Source : Wright, Joseph English Dialect Dictionary
web : https://eddonline4-proj.uibk.ac.at/edd/main.html


BABBLE, sb.1 e.Yks. [ba·bl.] A leathern bag with
a stone inside, attached to a string. See Babble, v.1
e.Yks.1
[Bable, pegma, Levins Manip.; Babulle or bable,
librilla, pegma, Prompt. MLat. pegma is thus described
in ‘Catholicon': Pegma, ‘baculus cum massa plumbi in
summitate pendente, et ut dicit Cornutus tali baculo
scenici ludebant’ (cited in Prompt.).]
---
BABBLE, sb.2 Wm. Yks. Lan. [ba·bl.]

  1. An idle, foolish story; gossip.
    n.Yks.1 Babbles and saunters [aunters, q.v.]; n.Yks.2, ne.Lan.1
  2. A lie.
    Wm. Never tell your mother a babble (B.K.).

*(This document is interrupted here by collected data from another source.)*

(** X15. The phrasing can decide the verification alone.  A text the
    detector reads as introspective is verified by
    "epistemic_acknowledgment" with confidence 0.50, and one it reads as
    testimonial by "context_acknowledged" with confidence 0.70, whatever
    token its keywords select, a token of tier 12 included. *)
Theorem phrasing_decides_verification (text : string) :
  exists recognition,
    _recognize text = Some recognition
    /\ truth_floor_match recognition = check_truth_floor text
    /\ (epistemic_level (detect text) = INTROSPECTIVE
        -> verified (_solve text recognition) = true
           /\ method (_solve text recognition) = "epistemic_acknowledgment"
           /\ vr_confidence (_solve text recognition) = 0.50%float
           /\ vr_tier (_solve text recognition) = 10%Z)
    /\ (epistemic_level (detect text) = TESTIMONIAL
        -> verified (_solve text recognition) = true
           /\ method (_solve text recognition) = "context_acknowledged"
           /\ vr_confidence (_solve text recognition) = 0.70%float
           /\ vr_tier (_solve text recognition) = 8%Z).
Proof.
  destruct (recognize_total text)
    as [best_symbol [best_token [c [_ [_ [Hrec [Htier [_ Hverif]]]]]]]].
  eexists. split; [ exact Hrec | ]. split; [ reflexivity | ].
  unfold _solve. cbn [rec_classification].
  split; intros Hlevel; rewrite Hlevel in Htier; cbn in Htier.
  - rewrite cascade_skips_to_T6 by (rewrite Htier; lia).
    unfold band_T6_T8, band_T9_T11. rewrite Htier, Hverif.
    rewrite (detect_introspective_unfalsifiable text Hlevel).
    cbn. repeat split.
  - rewrite cascade_skips_to_T6 by (rewrite Htier; lia).
    unfold band_T6_T8. rewrite Htier. cbn. repeat split.
Qed.
Lemma select_firsts n (l : list Opportunity) st :
  (∀ o, o ∈ l → opp_leaveDates o ≠ []) →
  foldl (select_step n) st (firsts l) = foldl (select_step n) st l.
Proof.
  intros Hne.
  rewrite <- (select_firsts_filter n (λ _, True) l st Hne) by tauto.
  f_equal. symmetry. by apply filter_all.
Qed.

(** ** Only the set of holidays matters *)

Lemma while_ext {S} (cond cond' : S → bool) (body : S → S) fuel s :
  (∀ s, cond s = cond' s) → while fuel cond body s = while fuel cond' body s.
Proof.
  intros E. revert s. induction fuel as [|fuel IH]; intros s; simpl; [done|].
  rewrite <- E. destruct (cond s); [apply IH | done].
Qed.

Lemma existsb_same_elems {A} (f : A → bool) (l l' : list A) :
  (∀ x, x ∈ l ↔ x ∈ l') → existsb f l = existsb f l'.
Proof.
  intros same. apply eq_true_iff_eq. rewrite !existsb_elem_of.
  split; intros (x & Hx & Hf); exists x; (split; [by apply same | done]).
Qed.

Lemma existsb_pointwise {A} (f g : A → bool) (l : list A) :
  (∀ x, f x = g x) → existsb f l = existsb g l.
Proof.
  intros E. induction l as [|x l IH]; simpl; [done|]. by rewrite E, IH.
Qed.

Section SameHolidays.
Variables hs hs' : list Date.
Hypothesis same : ∀ h, h ∈ hs ↔ h ∈ hs'.

Lemma isHoliday_same d : isHoliday d hs = isHoliday d hs'.
Proof. by apply existsb_same_elems. Qed.

Lemma isWorkingDay_same d : isWorkingDay d hs = isWorkingDay d hs'.
Proof. unfold isWorkingDay. by rewrite isHoliday_same. Qed.

Lemma isOffDay_same ls d : isOffDay hs ls d = isOffDay hs' ls d.
Proof. unfold isOffDay. by rewrite isHoliday_same. Qed.

Lemma exceeds_loop_same max prev rest streak :
  exceeds_loop max hs prev rest streak = exceeds_loop max hs' prev rest streak.
Proof.
  revert prev streak. induction rest as [|cur rest IH]; intros prev streak; simpl; [done|].
  by rewrite isWorkingDay_same, !IH.
Qed.

Lemma exceedsMaxConsecutiveLeaves_same lds max :
  exceedsMaxConsecutiveLeaves lds hs max = exceedsMaxConsecutiveLeaves lds hs' max.
Proof.
  unfold exceedsMaxConsecutiveLeaves.
  destruct (js_sort _ _); [done | apply exceeds_loop_same].
Qed.

Lemma hasHolidayAnchor_same lds : hasHolidayAnchor lds hs = hasHolidayAnchor lds hs'.
Proof.
  unfold hasHolidayAnchor. apply existsb_pointwise. intros ld.
  apply existsb_same_elems. intros h.
  rewrite !list_elem_of_In, !filter_In, <- !list_elem_of_In.
  by rewrite same.
Qed.

Lemma extendToFullVacation_same fuel lds anchor :
  extendToFullVacation fuel lds hs anchor = extendToFullVacation fuel lds hs' anchor.
Proof.
  unfold extendToFullVacation.
  rewrite (while_ext
    (λ start, isOffDay hs (list_to_set (map format_ymd lds)) (addDays start (-1)))
    (λ start, isOffDay hs' (list_to_set (map format_ymd lds)) (addDays start (-1))))
    by (intros; apply isOffDay_same).
  by rewrite (while_ext
    (λ end_, isOffDay hs (list_to_set (map format_ymd lds)) (addDays end_ 1))
    (λ end_, isOffDay hs' (list_to_set (map format_ymd lds)) (addDays end_ 1)))
    by (intros; apply isOffDay_same).
Qed.

Lemma buildOpportunity_same fuel lds anchor :
  buildOpportunity fuel lds hs anchor = buildOpportunity fuel lds hs' anchor.
Proof.
  unfold buildOpportunity.
  by rewrite exceedsMaxConsecutiveLeaves_same, hasHolidayAnchor_same,
    extendToFullVacation_same.
Qed.

Lemma findOpportunitiesAroundHoliday_same fuel h :
  findOpportunitiesAroundHoliday fuel h hs = findOpportunitiesAroundHoliday fuel h hs'.
Proof.
  unfold findOpportunitiesAroundHoliday.
  destruct (isWeekend h); [done|].
  rewrite !(while_ext (λ '(before, d), isWorkingDay d hs)
              (λ '(before, d), isWorkingDay d hs'))
    by (intros [? ?]; apply isWorkingDay_same).
  destruct (while fuel _ _ ([], addDays h (-1))) as [[before d1]|]; simpl; [|done].
  destruct (while fuel _ _ ([], addDays h 1)) as [[after d2]|]; simpl; [|done].
  by rewrite !buildOpportunity_same.
Qed.
End SameHolidays.

(** ** Holidays without their duplicates *)

Lemma startOfDay_inj a b : startOfDay a = startOfDay b ↔ dayNumber a = dayNumber b.
Proof. rewrite <- isSameDay_spec. unfold isSameDay. by rewrite Z.eqb_eq. Qed.

Lemma normalize_dedupDays hs :
  map normalize (dedupDays hs) = firsts (map normalize hs).
Proof.
  induction hs as [|h hs IH]; simpl; [done|].
  f_equal. rewrite <- IH.
  rewrite <- (map_filter_comm normalize (λ y, y ≠ normalize h)).
  f_equal. apply list_filter_iff. intros x. unfold normalize.
  by rewrite startOfDay_inj.
Qed.

Lemma normalizedHolidays_dedupDays hs :
  normalizedHolidays (dedupDays hs) = firsts (normalizedHolidays hs).
Proof.
  unfold normalizedHolidays. rewrite normalize_dedupDays.
  symmetry. apply firsts_js_sort.
  - apply by_time_refl.
  - apply by_time_trans.
  - apply by_time_total.
Qed.

Lemma mapM_Some_map {A B} (g : A → option (list B)) (l : list A) found :
  mapM g l = Some found → found = map (λ x, default [] (g x)) l.
Proof.
  intros H%mapM_Some_1.
  induction H as [|x y l found Hx _ IH]; simpl; [done|].
  rewrite Hx. simpl. by f_equal.
Qed.

Lemma mapM_firsts_is_Some {A B} `{EqDecision A} (g : A → option B) (l : list A) :
  is_Some (mapM g (firsts l)) ↔ is_Some (mapM g l).
Proof.
  rewrite !mapM_is_Some, !Forall_forall.
  by setoid_rewrite elem_of_firsts.
Qed.

(** The candidates of a list of holidays and of the list without its
    duplicates are the same once their own later copies are dropped. *)
Lemma candidates_dedupDays fuel hs p :
  match candidates fuel hs p, candidates fuel (dedupDays hs) p with
  | Some cands, Some cands' => firsts cands = firsts cands'
  | None, None => True
  | _, _ => False
  end.
Proof.
  unfold candidates. rewrite normalizedHolidays_dedupDays.
  set (nhs := normalizedHolidays hs).
  set (g := λ h, findOpportunitiesAroundHoliday fuel h nhs).
  rewrite (mapM_ext (λ h, findOpportunitiesAroundHoliday fuel h (firsts nhs)) g).
  2:{ intros h. unfold g. apply findOpportunitiesAroundHoliday_same.
      intros x. apply elem_of_firsts. }
  pose proof (mapM_firsts_is_Some g nhs) as Hiff.
  destruct (mapM g nhs) as [found|] eqn:E1;
    destruct (mapM g (firsts nhs)) as [found'|] eqn:E2; simpl.
  - apply mapM_Some_map in E1, E2. subst found found'.
    rewrite !firsts_js_sort
      by (apply by_objective_refl || apply by_objective_trans || apply by_objective_total).
    f_equal. apply firsts_concat_map.
  - destruct (proj2 Hiff) as [? ?]; [by eexists | done].
  - destruct (proj1 Hiff) as [? ?]; [by eexists | done].
  - done.
Qed.

Lemma candidates_nonempty fuel hs p cands o :
  candidates fuel hs p = Some cands → o ∈ cands → opp_leaveDates o ≠ [].
Proof.
  intros H Ho. destruct (candidates_spec _ _ _ _ H o Ho) as (h & _ & Hwf & _).
  apply (wf_nonempty _ _ Hwf).
Qed.

(** * The documented properties *)

(** ** Budget conservation *)

(** In exact arithmetic the leaves used by the recommendations and the
    leaves remaining add up to [totalLeaves]. *)
Lemma budget_exact fuel hs n s p r :
  optimizeLeaves fuel hs n s p = Some r →
  sum_list (map leavesUsed (recommendations r)) + leavesRemaining r = n.
Proof.
  intros H.
  apply optimizeLeaves_cases in H as [->|(cands & st & _ & Hinv & ->)].
  - simpl. lia.
  - simpl. rewrite (inv_budget _ _ Hinv), map_map. simpl. lia.
Qed.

  3. The noise made by hounds when they give tongue
    before being sure of the scent.
    ne.Lan.1
    ---
    BABBLE, v.1 Obsol. e.Yks. To go round the village
    on the eve of Nov. 5 striking the cottage doors with
    a ‘babble,’ in accordance with an ancient custom.
    e.Yks.1 Now confined to Ottringham, Keyingham, and a few
    other villages.
    Hence Babbling-night, the night of Nov. 4.
    e.Yks.1
    ---
    ‡BABBLE, adj. Sc. Half-witted, idiotic. Cf. babblement.
    n.Sc. There was a poor half-witted girl... known among the
    townspeople as babble Hanah. The word is... applied to
    persons of an idiotical cast of mind, Miller Scenes and Leg. (1853)
    xxix.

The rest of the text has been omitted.